Khair ul Bashar v. The State 2019 SCMR 930 and The State through Regional
Director ANF v. Imam Bakhsh and others 2018 SCMR 2039 rel.
Naseebullah Tareen and Abdul Sadiq Khan Khilji for Appellant,
Habib -ur-Rehman, Special Prosecutor ANF and Miss. Zahida Kanwal for the State.
Date of hearing: 27th March, 2023.
JUDGMENT
IQBAL AHMED KASI, J. ---The appellant Muhammad Hanif son of Muhammad
Ayub, was arrested pursuant to FIR No. 14 of 2020, dated 30.06.2020, under Section 9(c) of the Control of Narcotic Substances Act, 1997 ( "the Act of 1997"), with Police Station Anti -
Narcotic Force (ANF) Quetta, with the allegation of possessing charas/garda, weighing 27 kilograms.
2. The facts of the case, arising out of the instant appeal are that on the report of
complainant Haider Ali, IP, the FIR was registered, wherein, he alleged that on 30.06.2022,
he received spy information that Muhammad Hanif is handing over narcotics to his customer
in his car bearing Registration No.ALT -434, at Bosta Madni Bypass.

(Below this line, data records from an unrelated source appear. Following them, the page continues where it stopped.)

(** * awscreds: background refresh and swap of AWS credentials

    A shallow embedding of the Go package [awscreds] (the [Swapper] with its
    atomic cache cell, the [Refresher], and the [Config] options) together
    with the properties of its specification.

    Go code with effects is written in a small state-and-panic monad [M]:
    the state holds the outside world the credential factory and the SDK's
    [Get] talk to, the store of [atomic.Value] cells, the history of the
    external fetches performed, and the history of [Log] calls. *)

From Stdlib Require Import ZArith.
From stdpp Require Import base option list gmap strings.

Set Default Proof Using "Type".

(** ** Values of the Go program *)

(** Go's [error] values. [fmt.Errorf] without a verb builds a leaf, with
    [%w] it wraps its argument; an error produced outside the package (by
    the credential factory or by the SDK) is an [ErrExternal] with its
    text. *)
Inductive error : Type :=
| ErrExternal (text : string)
| Errorf (msg : string)
| ErrorfW (msg : string) (inner : error).

(** [errors.Unwrap] *)
Definition Unwrap (e : error) : option error :=
  match e with
  | ErrorfW _ inner => Some inner
  | _ => None
  end.

(** The text of an error, as its [Error()] method gives it. *)
Fixpoint Error (e : error) : string :=
  match e with
  | ErrExternal text => text
  | Errorf msg => msg
  | ErrorfW msg inner => msg +:+ ": " +:+ Error inner
  end.

(** A pointer to [credentials.Credentials]: [None] is the nil pointer,
    [Some a] points to the credentials object at address [a]. *)
Definition addr := nat.
Definition CredsPtr := option addr.

(** What an [interface{}] held by the cache can be: a (possibly nil)
    pointer to [credentials.Credentials], or a value of some other dynamic
    type. *)
Inductive any : Type :=
| AnyCreds (p : CredsPtr)
| AnyOther (dyntype : nat).

(** [log.Logger], an interface: its nil value (the logger of a zero-value
    [Config], and what [WithLogger(nil)] sets), the no-op logger of go-kit
    that both constructors start from, or a sink of the caller. *)
Inductive Logger : Type :=
| NilLogger
| NopLogger
| SinkLogger (id : nat).

Global Instance Logger_eq_dec : EqDecision Logger.
Proof. solve_decision. Defined.

(** An argument of [Log(keyvals ...interface{})]. *)
Inductive keyval : Type :=
| KVStr (s : string)
| KVErr (e : error).

(** One call of [Log]: the logger it was made on and its arguments. *)
Definition LogEntry : Type := Logger * list keyval.

(** An external fetch: an invocation of the credential factory with what it
    returned, or a [Get] on the credentials object at [a] with its error. *)
Inductive Call : Type :=
| CallNewCreds (p : CredsPtr) (e : option error)
| CallGet (a : addr) (e : option error).

(** Why a Go program panics here. *)
Inductive PanicReason : Type :=
| NilDereference
| NilFuncCall
| StoreInconsistentType.

(** [time.Duration] is a count of nanoseconds. *)
Definition Duration := Z.
Definition Minute : Duration := (60 * 1000000000)%Z.

(** ** Configuration (options plumbing) *)

Record Config : Type := mkConfig {
  logger : Logger;
  period : Duration
}.

(** [Option]: a function that sets up a [Config] in place. *)
Definition Option : Type := Config → Config.

Definition WithLogger (l : Logger) : Option :=
  fun c => {| logger := l; period := period c |}.

Definition WithPeriod (p : Duration) : Option :=
  fun c => {| logger := logger c; period := p |}.

(** The [Config] literal both constructors start from. *)
Definition defaultConfig : Config :=
  {| logger := NopLogger; period := (55 * Minute)%Z |}.

(** [for _, opt := range opts { opt(&conf) }] *)
Definition applyOptions (opts : list Option) (c : Config) : Config :=
  foldl (fun c opt => opt c) c opts.

(** ** The outside world *)

(** The SDK is not part of the package: the state of everything the
    credential factory and [Credentials.Get] depend on is [World], and
    [sdk_Get a] is [Get] on the (non-nil) credentials object at [a]. The
    [Value] that [Get] also returns is dropped at both call sites, so only
    its error is kept. *)
Class SDK : Type := {
  World : Type;
  sdk_Get : addr → World → option error * World
}.

Section Program.
Context `{SDK}.

(** [NewCreds]: a function of no argument that returns a credentials
    pointer and an error. *)
Definition NewCreds : Type := World → (CredsPtr * option error) * World.

(** ** Program state and the monad *)

Record St : Type := mkSt {
  world : World;
  cells : gmap nat any;   (* the atomic.Value cells; no entry: nothing stored *)
  next : nat;             (* next free cell *)
  calls : list Call;      (* external fetches done so far *)
  logged : list LogEntry  (* Log calls done so far *)
}.

Inductive Res (A : Type) : Type :=
| Ret (a : A) (st : St)
| Panic (why : PanicReason).
Global Arguments Ret {A} a st.
Global Arguments Panic {A} why.

Definition M (A : Type) : Type := St → Res A.

Global Instance M_ret : MRet M := fun A a st => Ret a st.
Global Instance M_bind : MBind M := fun A B f m st =>
  match m st with
  | Ret a st' => f a st'
  | Panic why => Panic why
  end.

Definition panic {A} (why : PanicReason) : M A := fun _ => Panic why.

(** ** [sync/atomic.Value] *)

(** [var v atomic.Value]: a zeroed cell. *)
Definition newValue : M nat := fun st =>
  Ret (next st)
      {| world := world st; cells := delete (next st) (cells st);
         next := S (next st); calls := calls st; logged := logged st |}.

(** [v.Load()]: nil ([None]) when nothing was stored. *)
Definition Load (c : nat) : M (option any) := fun st => Ret (cells st !! c) st.

Definition same_dyntype (v w : any) : bool :=
  match v, w with
  | AnyCreds _, AnyCreds _ => true
  | AnyOther t, AnyOther u => Nat.eqb t u
  | _, _ => false
  end.

(** [v.Store(x)]: panics when a value of another dynamic type is held. *)
Definition Store (c : nat) (x : any) : M unit := fun st =>
  match cells st !! c with
  | Some old =>
      if same_dyntype old x
      then Ret tt {| world := world st; cells := <[c := x]> (cells st);
                     next := next st; calls := calls st; logged := logged st |}
      else Panic StoreInconsistentType
  | None =>
      Ret tt {| world := world st; cells := <[c := x]> (cells st);
                next := next st; calls := calls st; logged := logged st |}
  end.

(** ** External calls *)

(** [logger.Log(keyvals...)]: a method call on an interface value, which
    panics when the interface is nil; the error that [Log] returns is
    dropped by the code. *)
Definition Log (l : Logger) (keyvals : list keyval) : M unit :=
  match l with
  | NilLogger => panic NilDereference
  | _ => fun st =>
      Ret tt {| world := world st; cells := cells st; next := next st;
                calls := calls st; logged := logged st ++ [(l, keyvals)] |}
  end.

(** Calling a value of type [NewCreds]; a nil func panics. *)
Definition callNewCreds (f : option NewCreds) : M (CredsPtr * option error) :=
  match f with
  | None => panic NilFuncCall
  | Some f => fun st =>
      let '(r, w) := f (world st) in
      Ret r {| world := w; cells := cells st; next := next st;
               calls := calls st ++ [CallNewCreds r.1 r.2]; logged := logged st |}
  end.

(** [creds.Get()]: on a nil pointer the method dereferences its receiver. *)
Definition Get (creds : CredsPtr) : M (option error) :=
  match creds with
  | None => panic NilDereference
  | Some a => fun st =>
      let '(e, w) := sdk_Get a (world st) in
      Ret e {| world := w; cells := cells st; next := next st;
               calls := calls st ++ [CallGet a e]; logged := logged st |}
  end.

(** ** Swapper *)

Record Swapper : Type := mkSwapper {
  conf : Config;
  newcreds : option NewCreds;
  cache : nat   (* the atomic.Value of this Swapper *)
}.

Definition Swapper_refresh (s : Swapper) : M (option error) :=
  '(creds, err) ← callNewCreds (newcreds s);
  match err with
  | Some err => mret (Some (ErrorfW "failed to create new credentials" err))
  | None =>
      err ← Get creds;
      match err with
      | Some err => mret (Some (ErrorfW "failed to retrieve credentials value" err))
      | None =>
          Store (cache s) (AnyCreds creds);;
          mret None
      end
  end.

Definition NewSwapper (newcreds : option NewCreds) (opts : list Option)
  : M (option Swapper * option error) :=
  match newcreds with
  | None => mret (None, Some (Errorf "newcreds cannot be nil"))
  | Some _ =>
      c ← newValue;
      let s := {| conf := applyOptions opts defaultConfig;
                  newcreds := newcreds;
                  cache := c |} in
      err ← Swapper_refresh s;
      match err with
      | Some err => mret (None, Some err)
      | None => mret (Some s, None)
      end
  end.

(** Which case of the loop's [select] is taken at an iteration. *)
Inductive SelectCase : Type :=
| CtxDone
| TimerFired.

(** [Run] has no result; what is observed of it after the given [select]
    outcomes is whether it has returned or is waiting in [select] again. *)
Inductive RunStatus : Type :=
| Returned
| Waiting.

Fixpoint Swapper_Run (s : Swapper) (evs : list SelectCase) : M RunStatus :=
  match evs with
  | [] => mret Waiting
  | CtxDone :: _ => mret Returned
  | TimerFired :: evs =>
      err ← Swapper_refresh s;
      match err with
      | Some err =>
          Log (logger (conf s))
              [KVStr "msg"; KVStr "failed to refresh aws credentials";
               KVStr "err"; KVErr err]
      | None => mret tt
      end;;
      Swapper_Run s evs
  end.

(** ** The signing pipeline of a client *)

(** [v4.Signer], with the one field the package writes and one it leaves. *)
Record Signer : Type := mkSigner {
  Credentials : CredsPtr;
  DisableURIPathEscaping : bool
}.

(** A function that tunes a [v4.Signer] in place. *)
Definition SignerOption : Type := Signer → M Signer.

Record Request : Type := mkRequest {
  Config_Credentials : CredsPtr
}.

Record NamedHandler : Type := mkNamedHandler {
  Name : string;
  Fn : Request → M Signer
}.

Record Client : Type := mkClient {
  Handlers_Sign : list NamedHandler
}.

(** Modelled from the spec: the SDK's [v4.NewSigner], missing from the
    sources. A signer is materialized for a request from the request's own
    credentials, and the signing options are run on it in order. *)
Definition NewSigner (credentials : CredsPtr) (options : list SignerOption) : M Signer :=
  foldl (fun (m : M Signer) (option : SignerOption) => signer ← m; option signer)
        (mret {| Credentials := credentials; DisableURIPathEscaping := false |})
        options.

(** Modelled from the spec: the SDK's [v4.BuildNamedHandler], missing from
    the sources. The handler of the given name materializes the signer of a
    request with the given signing options. *)
Definition BuildNamedHandler (name : string) (opts : list SignerOption) : NamedHandler :=
  {| Name := name;
     Fn := fun req => NewSigner (Config_Credentials req) opts |}.

(** Modelled from the spec: the SDK's [HandlerList.SwapNamed], missing from
    the sources. The step of the pipeline that has the name of [n] gets the
    function of [n]; the result tells whether such a step existed. *)
Fixpoint SwapNamed (l : list NamedHandler) (n : NamedHandler)
  : bool * list NamedHandler :=
  match l with
  | [] => (false, [])
  | h :: l =>
      let '(swapped, l') := SwapNamed l n in
      if String.eqb (Name h) (Name n)
      then (true, {| Name := Name h; Fn := Fn n |} :: l')
      else (swapped, h :: l')
  end.

(** The signer option that [Attach] appends. *)
Definition swapOption (s : Swapper) : SignerOption := fun signer =>
  v ← Load (cache s);
  let '(creds, ok) :=
    match v with
    | Some (AnyCreds p) => (p, true)
    | _ => (None, false)
    end in
  if bool_decide (creds ≠ None) && ok
  then mret {| Credentials := creds;
               DisableURIPathEscaping := DisableURIPathEscaping signer |}
  else
    Log (logger (conf s)) [KVStr "msg"; KVStr "failed to swap aws credentials"];;
    mret signer.

Section Attach.
(** [v4.SignRequestHandler.Name], a constant of the SDK. *)
Variable SignRequestHandler_Name : string.

Definition Swapper_Attach (s : Swapper) (c : Client) (opts : list SignerOption)
  : M (bool * Client) :=
  let opts := opts ++ [swapOption s] in
  let '(swapped, l) :=
    SwapNamed (Handlers_Sign c) (BuildNamedHandler SignRequestHandler_Name opts) in
  mret (swapped, {| Handlers_Sign := l |}).
End Attach.

(** ** Refresher *)

Record Refresher : Type := mkRefresher {
  r_conf : Config;
  r_creds : CredsPtr
}.
(** C9, as the code has it.  A stack request is for
    [1 + (DEFAULT_STACK_SIZE >> PAGE_SHIFT)] pages: one more than the whole
    pages in the default stack size, rounded down.  That is
    [ceil(DEFAULT_STACK_SIZE / page_size) + 1] when the stack size is a
    whole number of pages.  [alloc_stack] asks the page allocator for that
    many pages and returns what it gets, NULL when no region is free;
    [free_stack] gives a stack back with the same page count. *)
Theorem stack_page_count :
  0 ≤ PAGE_SHIFT →
  - 2 ^ 31 ≤ 1 + DEFAULT_STACK_SIZE / 2 ^ PAGE_SHIFT < 2 ^ 31 →
  stack_npages = 1 + DEFAULT_STACK_SIZE / page_size ∧
  (DEFAULT_STACK_SIZE mod page_size = 0 →
   stack_npages = ceil_div DEFAULT_STACK_SIZE page_size + 1) ∧
  (∀ s, ∃ a s',
     alloc_stack s = Returns a s' ∧ a = default NULL (head (pg_pool s)) ∧
     pg_log s' = pg_log s ++ [PageAlloc stack_npages a]) ∧
  (∀ s stack, ∃ s',
     free_stack stack s = Returns () s' ∧
     pg_log s' = pg_log s ++ [PageFree stack stack_npages]).
Proof.
  intros Hshift Hrange.
  assert (Hn : stack_npages = 1 + DEFAULT_STACK_SIZE / page_size).
  { unfold stack_npages, page_size. rewrite Z.shiftr_div_pow2 by done.
    by apply cast_int_small. }
  split; [done|]. split.
  { intros Hmod. rewrite Hn, ceil_div_exact; [lia| |done].
    unfold page_size. by apply Z.pow_pos_nonneg. }
  split.
  - intros s. destruct (pg_pool s) as [|a rest] eqn:Hpool.
    + eexists _, _. split; [by apply alloc_stack_nil|]. done.
    + eexists _, _. split; [by apply alloc_stack_cons|]. done.
  - intros s stack. eexists. split; [apply free_stack_Returns|]. done.
Qed.

(** *** exit *)

Lemma kthread_exit_never_returns retval s :
  is_return (kthread_exit retval s) = false.
Proof.
  unfold kthread_exit.
  repeat (apply bind_continuation_never_returns; intros).
  reflexivity.
Qed.
(** * Birth-timing scoring engine: a shallow embedding and its properties

    The scoring engine lives in four TypeScript modules: [geolocation],
    [solar-cycle], [seasonal-risk] and [optimal-timing].  Each of them is
    embedded below as a Rocq module of the same name, function by function.

    Numbers.  A JavaScript number is embedded as an exact rational ([Q]);
    every finite double is a rational, the rounding error of [+ - * /] is
    not modelled.  Values produced by [Math.round] and [Math.ceil] are kept
    as integers ([Z]) and injected back where the code computes with them.
    [Math.cos], [Math.sin], [Math.exp] and [Math.PI] are left abstract: the
    engine is embedded over an arbitrary [MathLib].

    Effects.  [Math.random] is the only effect of the engine; it is embedded
    as a state monad over a [World] that carries the stream of future draws.
    A property read of [undefined] (a [TypeError]), a [RangeError] of
    [format], and a division whose divisor is zero complete abruptly. *)

From Stdlib Require Import ZArith QArith Qround Qabs Qminmax.
From Stdlib Require Import Lia Lqa Bool List String Ascii Sorted Permutation.
From Stdlib Require Import DecimalString.
Import ListNotations.

Set Implicit Arguments.

(* ================================================================== *)
(** ** The JavaScript fragment the engine is written in *)
(* ================================================================== *)

Module JS.

Inductive Exception : Type :=
| TypeError      (* property read of undefined *)
| RangeError     (* date-fns format on an invalid time value *)
| ZeroDivisor.   (* a quotient whose divisor is zero: not a finite number *)

(** Completion of a computation without side effects. *)
Inductive Completion (A : Type) : Type :=
| Normal (a : A)
| Abrupt (e : Exception).
Arguments Normal {A} a.
Arguments Abrupt {A} e.

Definition bindC {A B} (m : Completion A) (k : A -> Completion B)
  : Completion B :=
  match m with
  | Normal a => k a
  | Abrupt e => Abrupt e
  end.

(** The fields of a [Date] object the engine reads; [getMonth] is
    zero-based. *)
Record Date : Type := mkDate {
  getFullYear : Z;
  getMonth : Z;
  getDate : Z
}.

(** The store: the draws [Math.random] will return and how many of them
    were consumed.  [engineCalls] is a log the source does not keep: the
    dates the engine's entry point was entered with, most recent first; it
    is there to count evaluations. *)
Record World : Type := mkWorld {
  draws : nat -> Q;
  consumed : nat;
  engineCalls : list Date
}.

(** Computations that may draw random numbers. *)
Definition Eff (A : Type) : Type := World -> Completion (A * World).

Definition ret {A} (a : A) : Eff A := fun w => Normal (a, w).

Definition bind {A B} (m : Eff A) (k : A -> Eff B) : Eff B :=
  fun w =>
    match m w with
    | Normal (a, w') => k a w'
    | Abrupt e => Abrupt e
    end.

Definition lift {A} (c : Completion A) : Eff A :=
  fun w =>
    match c with
    | Normal a => Normal (a, w)
    | Abrupt e => Abrupt e
    end.

Definition Math_random : Eff Q :=
  fun w => Normal (draws w (consumed w),
                   mkWorld (draws w) (S (consumed w)) (engineCalls w)).

(** Entering the engine's entry point with date [d]: one more line of the
    log. *)
Definition enterEngine (d : Date) : Eff unit :=
  fun w => Normal (tt, mkWorld (draws w) (consumed w) (d :: engineCalls w)).

(** The body of a [for] loop run once per index, in order. *)
Fixpoint forEach {A} (indices : list Z) (body : Z -> Eff A) : Eff (list A) :=
  match indices with
  | [] => ret []
  | i :: rest =>
      bind (body i) (fun a =>
      bind (forEach rest body) (fun others => ret (a :: others)))
  end.

(** The indices of [for (let i = lo; i <= hi; i++)]. *)
Definition fromTo (lo hi : Z) : list Z :=
  map (fun k => (lo + Z.of_nat k)%Z) (seq 0 (Z.to_nat (hi - lo + 1))).

(** [Math.round]: nearest integer, ties towards plus infinity. *)
Definition Math_round (x : Q) : Z := Qfloor (x + (1 # 2)).

Definition Math_ceil (x : Q) : Z := Qceiling x.

(** [a / b] where [b] is not a literal. *)
Definition divide (a b : Q) : Completion Q :=
  if Qeq_bool b 0 then Abrupt ZeroDivisor else Normal (a / b).

Definition Qlt_bool (x y : Q) : bool := negb (Qle_bool y x).

(** [obj[key]] on an object literal with integer keys. *)
Fixpoint getProperty {V} (obj : list (Z * V)) (key : Z) : option V :=
  match obj with
  | [] => None
  | (k, v) :: rest => if Z.eqb k key then Some v else getProperty rest key
  end.

(** [obj[key]] on an object literal with string keys (own keys only). *)
Fixpoint getNamed {V} (obj : list (string * V)) (key : string) : option V :=
  match obj with
  | [] => None
  | (k, v) :: rest => if String.eqb k key then Some v else getNamed rest key
  end.

(** Reading a field of a value that may be [undefined]. *)
Definition defined {V} (o : option V) : Completion V :=
  match o with
  | Some v => Normal v
  | None => Abrupt TypeError
  end.

(** [Array.prototype.find]. *)
Definition Array_find {A} (p : A -> bool) (l : list A) : option A :=
  List.find p l.

(** [Array.prototype.sort(cmp)].  The comparator of the recommendation
    list answers [-1] both ways for two critical strings; for such a
    comparator ECMAScript leaves the order to the host.  The order is fixed
    here by one algorithm, the insertion sort hosts run on short arrays:
    each element, left to right, is inserted into the sorted prefix in front
    of the first element it compares below. *)
Fixpoint sortInsert {A} (cmp : A -> A -> Z) (x : A) (sorted : list A)
  : list A :=
  match sorted with
  | [] => [x]
  | y :: rest =>
      if (cmp x y <? 0)%Z then x :: y :: rest
      else y :: sortInsert cmp x rest
  end.

Definition Array_sort {A} (cmp : A -> A -> Z) (l : list A) : list A :=
  fold_left (fun sorted x => sortInsert cmp x sorted) l [].

(** [String.prototype.includes]. *)
Definition includes (s sub : string) : bool :=
  match String.index 0 sub s with
  | Some _ => true
  | None => false
  end.

(** [[...new Set(l)]]: first occurrences, in insertion order. *)
Fixpoint uniqueFrom (seen : list string) (l : list string) : list string :=
  match l with
  | [] => []
  | x :: rest =>
      if existsb (String.eqb x) seen then uniqueFrom seen rest
      else x :: uniqueFrom (x :: seen) rest
  end.

Definition Set_spread (l : list string) : list string := uniqueFrom [] l.

(** [Array.prototype.slice(0, n)]. *)
Definition slice0 {A} (n : Z) (l : list A) : list A :=
  firstn (Z.to_nat n) l.

(** [x.toFixed(1)]: sign, then the tenths nearest to [|x|], ties up. *)
Definition toFixed1 (x : Q) : string :=
  let tenths := Math_round (Qabs x * 10) in
  let digits (n : Z) := NilZero.string_of_uint (N.to_uint (Z.to_N n)) in
  ((if Qlt_bool x 0 then "-" else "")
     ++ digits (tenths / 10)%Z ++ "." ++ digits (tenths mod 10)%Z)%string.

(** The double quote character inside a string literal. *)
Definition dquote : string := String "034"%char EmptyString.

(** The line feed inside a template literal. *)
Definition newline : string := String "010"%char EmptyString.


(** A [Map<string, V>], in insertion order: [get], [has] and [set]. *)
Fixpoint Map_get {V} (m : list (string * V)) (key : string) : option V :=
  match m with
  | [] => None
  | (k, v) :: rest => if String.eqb k key then Some v else Map_get rest key
  end.

Definition Map_has {V} (m : list (string * V)) (key : string) : bool :=
  match Map_get m key with
  | Some _ => true
  | None => false
  end.

Fixpoint Map_set {V} (m : list (string * V)) (key : string) (v : V)
  : list (string * V) :=
  match m with
  | [] => [(key, v)]
  | (k, old) :: rest =>
      if String.eqb k key then (k, v) :: rest
      else (k, old) :: Map_set rest key v
  end.

(** The decimal digits of a natural number. *)
Definition decimal (n : Z) : string :=
  NilZero.string_of_uint (N.to_uint (Z.to_N n)).

(** [String(n)] for an integer. *)
Definition Z_toString (n : Z) : string :=
  ((if (n <? 0)%Z then "-" else "") ++ decimal (Z.abs n))%string.

(** [String(x)] for a number that is a whole number of tenths, the only
    non-integers the engine puts into a template literal. *)
Definition tenths_toString (x : Q) : string :=
  let tenths := Math_round (x * 10) in
  let magnitude := Z.abs tenths in
  ((if (tenths <? 0)%Z then "-" else "")
     ++ decimal (magnitude / 10)%Z
     ++ (if (magnitude mod 10 =? 0)%Z then ""
         else "." ++ decimal (magnitude mod 10)%Z))%string.

(** [String.prototype.padStart(length, "0")]. *)
Definition padStart0 (len : nat) (s : string) : string :=
  (concat "" (repeat "0" (len - String.length s)) ++ s)%string.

At about 09:30 p.m. the
accused was apprehended and on his disclosure and pointation 7 packets charas garda
beneath the driving seat, 7 packets charas garda beneath front seat and 13 packets from the trunk, total 27 kilograms were recovered. Consequently, the FIR was registered.
3. After denial of the charge, the prosecution examined PW -1, Imam Bakhsh, Constable,
is the mashir of recovery and produced disclosure memo Ex.P/1- A, recovery memo of
Toyota Platz Car bearing Registration No.ALT -434 Ex.P/1- B, recovery memo of contra -band
material Ex.P/1 -C, recovery memo of personal search Ex.P/1- D and also produced the
recovered articles from Art.P/1 to Art.P/3 and Art.P/4 to Art.P/8 and Art.P/9. PW -2 Haider Ali,
Inspector, is the complainant of the case and produced marashilla Ex.P/2 -A. PW -3 Muhammad
Ramzan, ASI, is the Mohrar. PW -4 Ibrar Hussain, Constable/Driver, PW -5 Rana Kashif Jave,
IP, Investigating Officer, who produced FIR Ex.P/5- A, memo of receipt of handing over
accused Ex.P/5 -B, letter to FGA Ex.P/5 -C, site plan Ex.P/5- D, letter sent for provision of
vehicle record Ex.P/5- E and Ex.P/5- F and analysis reports Ex.P/5- G to Ex.P/5- KK and
incomplete challan Ex.P/5- LL.
4. When examined under Section 342 Cr.P.C., the appellant once again denied the
allegations of the prosecution. He neither recorded his statement under Section 340(2), Cr.P.C., nor produced any witness in his defence.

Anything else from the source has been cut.